Simonetta Vespucci (née Cattaneo; 1453 – 26 April 1476), nicknamed la bella Simonetta, was an Italian noblewoman from Genoa, the wife of Marco Vespucci of Florence and the cousin-in-law of Amerigo Vespucci. She was known as the greatest beauty of her age in Italy, and was allegedly the model for many paintings by Sandro Botticelli, Piero di Cosimo, and other Florentine painters. Some art historians have taken issue with these attributions, which the Victorian critic John Ruskin has been blamed for promulgating.
|Died||26 April 1476 (aged 22–23)|
|Parent(s)||Gaspare Cattaneo della Volta|
Caterina Violante Spinola (called Catocchia)

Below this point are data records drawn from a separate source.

Definition latchOps (r : ConflictRecord) (bytes markerBytes : bytes) : list kvop :=
  [KSet (nsKey NsActive (cr_ArchiveID r) (cr_Head r)) bytes; KSet (nsKey NsSequence (cr_ArchiveID r) (cr_Head r)) (encodeConflictSequence (cr_Sequence r));
   KSet sourceSetMarkerKey markerBytes].

Lemma matches_input r i : conflictRecordMatchesRequest r i = true -> recordInput r = i.
Proof.
  unfold conflictRecordMatchesRequest, recordInput. rewrite !andb_true_iff, !Z.eqb_eq, !bool_decide_eq_true, !candidatesEqual_spec.
  intros (((((((-> & ->) & ->) & ->) & ->) & ->) & ->) & ->). by destruct i.
Qed.

(** A staged latch: the one that is there, or a new occurrence. *)
Lemma stageConflictLatch_ok b q (s : K) r created b' s' : stageConflictLatch b q s = (Ok (r, created, b'), s') ->
  exists i mk, NewConflictLatchRequest q = Ok i /\ recordInput r = i /\ markerOf (kv s) = Some mk /\ sm_archiveID mk = cl_ArchiveID i /\
  if created then exists v mb, latch_pre (kv s) mk r /\ encodeConflictRecord r = Ok v /\ encodeSourceSetMarker (awareMarker mk) = Ok mb /\ b' = b ++ latchOps r v mb
  else b' = b /\ activeOf (kv s) (cr_ArchiveID r) (cr_Head r) = Some r /\ latchAware (sm_archiveID mk) mk = true.
Proof.
  unfold stageConflictLatch. intros (i & s0 & [Hi ->]%lift_ok & H)%bind_run_ok. apply bind_run_ok in H as (o & s1 & Hm & H). unfold readSourceSetMarker in Hm.
  apply readWith_ok in Hm as (E1 & Hm & _). destruct o as [mk|]; [|done]. symmetry in Hm. fold (markerOf (kv s)) in Hm. exists i, mk.
  destruct (_ || _) eqn:E; [done|]. apply orb_false_iff in E as [[Ea%negb_false_iff%bool_decide_eq_true_1 Er%negb_false_iff%Z.eqb_eq]%orb_false_iff Ed%negb_false_iff%bool_decide_eq_true_1].
  apply bind_run_ok in H as (act & s2 & Hl & H). pose proof (reads_kv _ _ _ _ (conflictLatch_reads _ _) Hl) as E2. apply conflictLatch_ok in Hl as [_ Hl]. rewrite E1 in Hl.
  destruct act as [act|].
  - destruct (conflictRecordMatchesRequest act i) eqn:Em; [|done]. injection H as -> <- <- <-. apply matches_input in Em. destruct Hl as (Hact & _ & mk' & Hmk' & Haw).
    assert (mk' = mk) as -> by congruence. repeat split; try done; [|by rewrite Ea]. rewrite <- Em in Hact. exact Hact.
  - apply bind_run_ok in H as (sq & s3 & Hs & H). pose proof (reads_kv _ _ _ _ (conflictSequence_reads _ _) Hs) as E3. apply conflictSequence_ok in Hs as [Hs Hsn].
    apply bind_run_ok in H as (hist & s4 & Hh & H). pose proof (reads_kv _ _ _ _ (conflictClearHistory_reads _ _) Hh) as E4. apply conflictClearHistory_ok in Hh.
    rewrite E2, E1 in Hs, Hsn. rewrite E3, E2, E1 in Hh. apply bind_run_ok in H as (prior & s5 & [Hp ->]%lift_ok & H).
    destruct (Z.eqb_spec prior maxUint64) as [|Hmax]; [done|]. apply bind_run_ok in H as (r0 & s6 & [Hr ->]%lift_ok & H).
    apply bind_run_ok in H as (v & s7 & [Hv ->]%lift_ok & H). apply bind_run_ok in H as (mb & s8 & [Hmb ->]%lift_ok & [= -> <- <- <-]).
    pose proof (proj1 (request_accepted _ _ Hi)) as Hok.
    assert (Hprior : 0 <= prior < maxUint64 /\ ((prior = 0 /\ kv s !! nsKey NsSequence (cl_ArchiveID i) (cl_Head i) = None /\ kv s !! nsKey NsHistory (cl_ArchiveID i) (cl_Head i) = None) \/
      exists l, occurrenceOf (kv s) (cl_ArchiveID i) (cl_Head i) = Some prior /\ historyOf (kv s) (cl_ArchiveID i) (cl_Head i) = Some l /\ lastSequence l = prior)).
    { unfold priorSequence in Hp. destruct sq as [n|].
      - destruct (Nat.eqb_spec (length hist) 0) as [|Hne]; [done|]. destruct (Z.eqb_spec (lastSequence hist) n) as [El|]; [|done]. injection Hp as <-.
        destruct Hh as [[_ ->]|[Hh _]]; [done|]. split; [|right; exists hist; by auto]. symmetry in Hs. apply occurrence_pos in Hs as [? [? ?]].
        unfold maxUint64 in *. lia.
      - destruct (Nat.eqb_spec (length hist) 0) as [E0|]; [|done]. injection Hp as <-. destruct Hh as [[Hh _]|[_ Hh]]; [|by apply nil_length_inv in E0].
        split; [unfold maxUint64; lia|]. left. split; [done|]. split; [by apply Hsn|done]. }
    destruct Hprior as [Hpr Hprior]. assert (Hadd : add64 prior 1 = prior + 1) by (apply add64_small; unfold is_u64, maxUint64 in *; lia).
    apply recordFromRequest_ok in Hr as (Hrok & Hri & Hrs); [|done]. rewrite Hadd in Hrs.
    assert (EA : cl_ArchiveID i = cr_ArchiveID r) by (by rewrite <- Hri). assert (EH : cl_Head i = cr_Head r) by (by rewrite <- Hri).
    rewrite EA, EH in *. split; [done|]. split; [done|]. split; [done|]. split; [done|]. exists v, mb. split; [|done]. split; try done.
    + by rewrite Er, <- Hri.
    + by rewrite Ed, <- Hri.
    + rewrite Hrs. unfold is_u64, maxUint64 in *. lia.
    + rewrite Hrs. replace (prior + 1 - 1) with prior by lia. destruct Hprior as [(-> & ? & ?)|?]; [left|right]; done.
Qed.

(** A record that was decoded has numbers at their width, and so has one that was staged from values of the Go types. *)
Lemma aware_aware mk : latchAware (sm_archiveID mk) (awareMarker mk) = true.
Proof.
  unfold latchAware, awareMarker, hasBit. cbn [sm_archiveID sm_features]. rewrite bool_decide_eq_true_2 by done. unfold sourceSetFeatureConflictLatch. change (Z.shiftl 1 0) with 1.
  rewrite Z.land_lor_distr_l. destruct (Z.eqb_spec (Z.lor (Z.land (sm_features mk) 1) (Z.land 1 1)) 0) as [E|]; [|done].
  apply Z.lor_eq_0_iff in E as [_ E]. discriminate E.
Qed.
Lemma aware_le mk : marker_le mk (awareMarker mk).
Proof.
  split; cbn [awareMarker sm_archiveID sm_revision sm_digest sm_features]; try done. apply Z.bits_inj'. intros n _. rewrite Z.land_spec, Z.lor_spec.
  destruct (Z.testbit (sm_features mk) n); [done|apply andb_false_r].
Qed.

(** The numbers of a record at their width. *)
Definition record_fits (r : ConflictRecord) : Prop := input_fits (recordInput r).

Lemma latch_rows (m : KV) mk r v mb : latch_pre m mk r -> record_fits r -> encodeConflictRecord r = Ok v ->
  let m' := kv_applys (latchOps r v mb) m in
  activeOf m' (cr_ArchiveID r) (cr_Head r) = Some r /\ occurrenceOf m' (cr_ArchiveID r) (cr_Head r) = Some (cr_Sequence r) /\
  m' !! nsKey NsHistory (cr_ArchiveID r) (cr_Head r) = m !! nsKey NsHistory (cr_ArchiveID r) (cr_Head r) /\
  m' !! sourceSetMarkerKey = Some mb /\
  (forall k, conflictKey k -> k <> nsKey NsActive (cr_ArchiveID r) (cr_Head r) -> k <> nsKey NsSequence (cr_ArchiveID r) (cr_Head r) -> m' !! k = m !! k).
Proof.
  intros Hp Hf Hv m'. pose proof (lp_record _ _ _ Hp) as Hok. destruct (record_roundtrip r Hok (lp_sequence _ _ _ Hp) Hf) as (v' & Hv' & Hd).
  rewrite Hv in Hv'. injection Hv' as <-. set (a := cr_ArchiveID r) in *. set (h := cr_Head r) in *. pose proof marker_not_conflict as Hmc.
  assert (N1 : nsKey NsActive a h <> nsKey NsSequence a h) by (by intros ?%nsKey_ns). assert (N2 : nsKey NsActive a h <> sourceSetMarkerKey) by (intros E; apply Hmc; rewrite <- E; apply nsKey_conflict).
  assert (N3 : nsKey NsSequence a h <> sourceSetMarkerKey) by (intros E; apply Hmc; rewrite <- E; apply nsKey_conflict).
  assert (L : forall k, m' !! k = <[sourceSetMarkerKey := mb]> (<[nsKey NsSequence a h := encodeConflictSequence (cr_Sequence r)]> (<[nsKey NsActive a h := v]> m)) !! k) by done.
  split; [|split; [|split; [|split]]].
  - eapply at_key_set; [by rewrite L, !lookup_insert_ne, lookup_insert_eq by done|]. unfold decActive. rewrite Hd. cbn [rbind]. by rewrite !bool_decide_eq_true_2.
  - eapply at_key_set; [by rewrite L, lookup_insert_ne, lookup_insert_eq by done|]. apply sequence_roundtrip; [apply (lp_sequence _ _ _ Hp)|apply Hok].
  - rewrite L, !lookup_insert_ne; [done| | |]; [by intros ?%nsKey_ns|by intros ?%nsKey_ns|]. intros E. apply Hmc. rewrite E. apply nsKey_conflict.
  - by rewrite L, lookup_insert_eq.
  - intros k Hk K1 K2. rewrite L, !lookup_insert_ne; [done|done|done|]. intros <-. by apply Hmc.
Qed.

Early life and marriageEdit
Simonetta Vespucci was born Simonetta Cattaneo c. 1453 in a part of the Republic of Genoa that is now in the Italian region of Liguria. A more precise location for her birthplace is unknown: possibly the city of Genoa, or perhaps either Portovenere or Fezzano. The Florentine poet Politian wrote that her home was "in that stern Ligurian district up above the seacoast, where angry Neptune beats against the rocks ... There, like Venus, she was born among the waves." Her father was a Genoese nobleman named Gaspare Cattaneo della Volta (a much-older relative of a sixteenth-century Doge of Genoa named Leonardo Cattaneo della Volta) and her mother was Gaspare's wife, Cattocchia Spinola (another source names her parents slightly differently, as Gaspare Cattaneo and Chateroccia di Marco Spinola.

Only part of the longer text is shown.